The app called Layar already lets you choose from 1500 different kinds of overlays (nearest cash machines or WiFi hot spots, restaurant reviews, descriptions of attractions, and so on).

But AR is only in its infancy. Someday, our phones will show us even more useful glimpses of the invisible world. Here you go: Five AR apps that don’t exist but should.

Introspector. Buying a house is always thrilling—and nerve-wracking, because you have no way of knowing what problems lurk. A house inspector can see only the visible, current problems. The historical problems, the future ones, and the intangibles remain unknown to you.

As you tour the house you’re considering, this app identifies the far less visible sources of expensive grief. Its overlaid icons let you know that the radiators whine during the winter; that the next-door neighbor’s chickens noisily begin their day at 5:30 am; that the basement floods twice a year; that the water heater is three months from death; and that the shower water goes blistering hot when someone flushes the toilet.

FluBugger. It’d be a lot easier to stay healthy if we could see the clouds of germs around us. FluBugger to the rescue! It represents the bugs around you as bright speckles—on doorknobs, people’s hands, computer keyboards, and so on. (Great fun when someone sneezes!) Tap a cloud to identify the virus strain.

Kitchen Spy. Either inside or outside the restaurant, hold your phone in front of you for a view into its kitchen. It’s just like having Superman’s X-ray vision—if Superman were interested in finding out the cleanliness standards of the people who are about to prepare your meal.

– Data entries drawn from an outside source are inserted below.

(** X5: a database that can be read but in which no record carries a
    country code gives the same empty map as an unreadable one, and only
    such a database does; the rebuild then returns [False] with the files
    and the kernel as they were. *)
Theorem countryless_database_is_reported_as_failure (fuel : nat) (e : env)
  (w : world) (h : string) (recs : list (string * record_data)) :
  maxminddb_installed e = true ->
  mmdb (fs w) = Some {| sha256 := h; networks := Some recs |} ->
  (fst (parse_mmdb_to_country_ipranges e w) = Ret [] <-> countryless recs) /\
  (countryless recs ->
   fst (smart_update_rebuild fuel e w) = Ret false /\
   fs (snd (smart_update_rebuild fuel e w)) = fs w /\
   kern (snd (smart_update_rebuild fuel e w)) = kern w).
Proof.
  intros Hi Hd. destruct (parse_spec e w) as (t & E & _).
  assert (Hp : parsed e (fs w) = fold_left add_record recs []).
  { unfold parsed. now rewrite Hi, Hd. }
  split.
  - rewrite E, Hp. cbn [fst]. split.
    + intros [= H]. now apply fold_add_record_nil.
    + intros H. now rewrite fold_add_record_countryless.
  - intros H. unfold smart_update_rebuild.
    erewrite bind_eq by exact E.
    rewrite Hp, fold_add_record_countryless by exact H.
    repeat split.
Qed.

Lemma countryless_database_is_reported_as_failure_witness :
  fst (smart_update_rebuild 5 Scenario.quiet_march
         (boot {| mmdb := Some {| sha256 := "00";
                                  networks := Some [("9.9.9.0/24", NoCountry);
                                                    ("10.0.0.0/8", NoData)] |};
                  hash_file := None; last_check_file := None |}
               Scenario.march_kernel)) = Ret false.
Proof.
  refine (proj1 (proj2 (countryless_database_is_reported_as_failure 5
            Scenario.quiet_march
            (boot {| mmdb := Some {| sha256 := "00";
                                     networks := Some [("9.9.9.0/24", NoCountry);
                                                       ("10.0.0.0/8", NoData)] |};
                     hash_file := None; last_check_file := None |}
                  Scenario.march_kernel)
            "00" [("9.9.9.0/24", NoCountry); ("10.0.0.0/8", NoData)]
            eq_refl eq_refl) _)).
  intros rec code [<- | [<- | []]]; discriminate.
Defined.

(* ================================================================= *)
(** ** Cleanup: which rules go *)

Lemma prefix_app_true (p q s : string) :
  String.prefix (p ++ q) s = true -> String.prefix p s = true.
Proof.
  revert s. induction p as [| a p IH]; intros s H.
  - destruct s; reflexivity.
  - destruct s as [| b s]; simpl in *; [discriminate |].
    destruct (ascii_dec a b); [now apply IH | discriminate].
Qed.

Lemma contains_app_true (p q s : string) :
  contains (p ++ q) s = true -> contains p s = true.
Proof.
  induction s as [| b s IH]; cbn [contains]; intros H.
  - rewrite orb_false_r in *. now apply prefix_app_true in H.
  - apply orb_true_iff in H. apply orb_true_iff. destruct H as [H | H].
    + left. now apply prefix_app_true in H.
    + right. now apply IH.
Qed.

Lemma tagged_drop (r : rule) :
  tagged "geoip-firewall-drop" r = true -> tagged "geoip-firewall" r = true.
Proof. unfold tagged. apply (contains_app_true "geoip-firewall" "-drop"). Qed.

Lemma startswith_g (tag : string) :
  startswith "g" tag = true -> exists t, tag = String "g" t.
Proof.
  destruct tag as [| g t]; [discriminate |].
  unfold startswith. cbn [String.prefix].
  destruct (ascii_dec "g" g) as [<- | _]; [eauto | discriminate].
Qed.

Lemma contains_tag_empty (tag : string) :
  startswith "g" tag = true -> contains tag "" = false.
Proof. intros Hg. destruct (startswith_g tag Hg) as (t & ->). reflexivity. Qed.

(** A tag that starts with a letter is not found in the line number. *)
Lemma contains_after_digits (tag a s : string) :
  startswith "g" tag = true -> all_digits a = true ->
  contains tag (a ++ s) = contains tag s.
Proof.
  intros Hg. destruct (startswith_g tag Hg) as (t & ->). clear Hg.
  induction a as [| c a IH]; intros H; [reflexivity |].
  simpl in H. apply andb_true_iff in H. destruct H as [Hc Ha].
  change (String c a ++ s)%string with (String c (a ++ s)).
  cbn [contains]. rewrite IH by exact Ha.
  cbn [String.prefix].
  destruct (ascii_dec "g" c) as [<- | _]; [discriminate | reflexivity].
Qed.

Lemma contains_numbered_line (tag : string) (i : nat) (r : rule) :
  startswith "g" tag = true ->
  contains tag (str i ++ "    " ++ Kernel.rule_text r) = tagged tag r.
Proof.
  intros Hg.
  rewrite contains_after_digits by (exact Hg || apply all_digits_string_of_uint).
  destruct (startswith_g tag Hg) as (t & ->). reflexivity.
Qed.

Lemma set_chain_chain (fam : family) (k : kernel) :
  set_chain fam (chain fam k) k = k.
Proof. destruct fam, k; reflexivity. Qed.

Lemma chain_set_chain (fam : family) (c : list rule) (k : kernel) :
  chain fam (set_chain fam c k) = c.
Proof. destruct fam; reflexivity. Qed.

Lemma set_chain_twice (fam : family) (c c' : list rule) (k : kernel) :
  set_chain fam c' (set_chain fam c k) = set_chain fam c' k.
Proof. destruct fam; reflexivity. Qed.

Lemma remove_at_middle {A} (done rest : list A) (x : A) :
  Kernel.remove_at (List.length done) (done ++ x :: rest) = (done ++ rest)%list.
Proof. induction done as [| y done IH]; simpl; [reflexivity | now rewrite IH]. Qed.

Lemma remove_first_none {A} (p : A -> bool) (l : list A) :
  existsb p l = false -> remove_first p l = l.
Proof.
  induction l as [| x l IH]; simpl; [reflexivity |].
  intros H. apply orb_false_iff in H. destruct H as [-> H]. now rewrite IH.
Qed.

Lemma filter_remove_first {A} (p : A -> bool) (l : list A) :
  filter (fun x => negb (p x)) (remove_first p l)
  = filter (fun x => negb (p x)) l.
Proof.
  induction l as [| x l IH]; simpl; [reflexivity |].
  destruct (p x) eqn:E; simpl; [reflexivity |]. now rewrite E, IH.
Qed.

Lemma filter_none {A} (p : A -> bool) (l : list A) :
  existsb p l = false -> filter (fun x => negb (p x)) l = l.
Proof.
  induction l as [| x l IH]; simpl; [reflexivity |].
  intros H. apply orb_false_iff in H. destruct H as [-> H]. simpl.
  now rewrite IH.
Qed.

Lemma length_remove_first {A} (p : A -> bool) (l : list A) :
  existsb p l = true -> List.length (remove_first p l) < List.length l.
Proof.
  induction l as [| x l IH]; simpl; [discriminate |].
  destruct (p x); simpl; [lia |]. intros H. apply IH in H. lia.
Qed.

Lemma length_filter_le {A} (p : A -> bool) (l : list A) :
  List.length (filter p l) <= List.length l.
Proof. induction l as [| x l IH]; simpl; [lia |]. destruct (p x); simpl; lia. Qed.

Lemma all_commands_ok_cleanup (e : env) :
  all_commands_ok e -> cleanup_commands_ok e.
Proof. intros H n c _. apply H. Qed.

Lemma subprocess_run_cleanup_ok (c : cmd) (e : env) (w : world) :
  cleanup_commands_ok e -> is_cleanup_event (Exec c Ok) ->
  subprocess_run c e w =
  (let '(ok, out, k') := Kernel.exec c (kern w) in
   (Ret {| returncode_ok := ok; stdout := out |},
    log_event (Exec c (if ok then Ok else Rejected)) (set_kern k' w))).
Proof. intros H Hc. unfold subprocess_run. now rewrite H. Qed.

Section CleanupExact.

Variable e : env.
Hypothesis Hok : cleanup_commands_ok e.
Variable fam : family.
Variable tag : string.
Hypothesis Hg : startswith "g" tag = true.

(** The scan of a listing deletes the first rule whose line holds the tag. *)
Lemma scan_numbered_exact (rules : list rule) :
  forall done w,
    chain fam (kern w) = (done ++ rules)%list ->
    exists w',
      scan_and_delete fam tag
        (Kernel.numbered (S (List.length done)) rules ++ [""]) e w
      = (Ret (existsb (tagged tag) rules), w') /\
      kern w'
      = set_chain fam (done ++ remove_first (tagged tag) rules) (kern w) /\
      fs w' = fs w /\ ALL_COUNTRIES w' = ALL_COUNTRIES w.
Proof.
  induction rules as [| r rest IH]; intros done w Hc.
  - change (Kernel.numbered (S (List.length done)) [] ++ [""])%list with [""].
    cbn [scan_and_delete]. rewrite contains_tag_empty by exact Hg.
    exists w. split; [reflexivity |]. cbn [remove_first].
    rewrite <- Hc, set_chain_chain. auto.
  - change (Kernel.numbered (S (List.length done)) (r :: rest) ++ [""])%list
      with ((str (S (List.length done)) ++ "    " ++ Kernel.rule_text r)
              :: (Kernel.numbered (S (S (List.length done))) rest ++ [""])%list).
    cbn [scan_and_delete existsb remove_first].
    rewrite contains_numbered_line by exact Hg.
    destruct (tagged tag r).
    + rewrite numbered_line, split_first_numbered, isdigit_str.
      unfold bind. rewrite subprocess_run_cleanup_ok by (exact Hok || exact I).
      unfold Kernel.exec. rewrite int_of_str, Hc.
      assert (Hb : ((1 <=? S (List.length done))%nat
                    && (S (List.length done)
                        <=? List.length (done ++ r :: rest))%nat) = true).
      { apply andb_true_iff. split; apply Nat.leb_le; [lia |].
        rewrite length_app. simpl. lia. }
      rewrite Hb.
      replace (S (List.length done) - 1) with (List.length done) by lia.
      rewrite remove_at_middle.
      eexists. split; [reflexivity |]. destruct w; simpl. auto.
    + destruct (IH (done ++ [r])%list w) as (w' & E & K & F & A).
      { now rewrite <- app_assoc. }
      rewrite length_app, Nat.add_1_r in E. exists w'.
      split; [exact E |]. rewrite <- app_assoc in K. auto.
Qed.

Porthole in the Floor. When you take a plane flight, you’re sitting in an enclosed metal tube, oblivious to the wonders of the passing landscape beneath you. (Having a window seat helps, but you’re still too high, and looking too sideways, to see much of the majesty you’re passing over.) This app gives you a virtual porthole through the floor of the plane, showing you a closeup of the landscape five miles below you, complete with annotations that identify points of interest, fascinating facts, and funny local tales.

Insufficient Dater. You aim your phone’s camera at a potential romantic partner, perhaps on the premise of taking a photo. There on your screen, superimposed around the candidate’s face, you see everything you might want to know about getting romantically entangled: Time since last breakup, hygiene standards, emotional stability score, and more. Finally, there’s a way to learn from the mistakes of your sadder but wiser predecessors!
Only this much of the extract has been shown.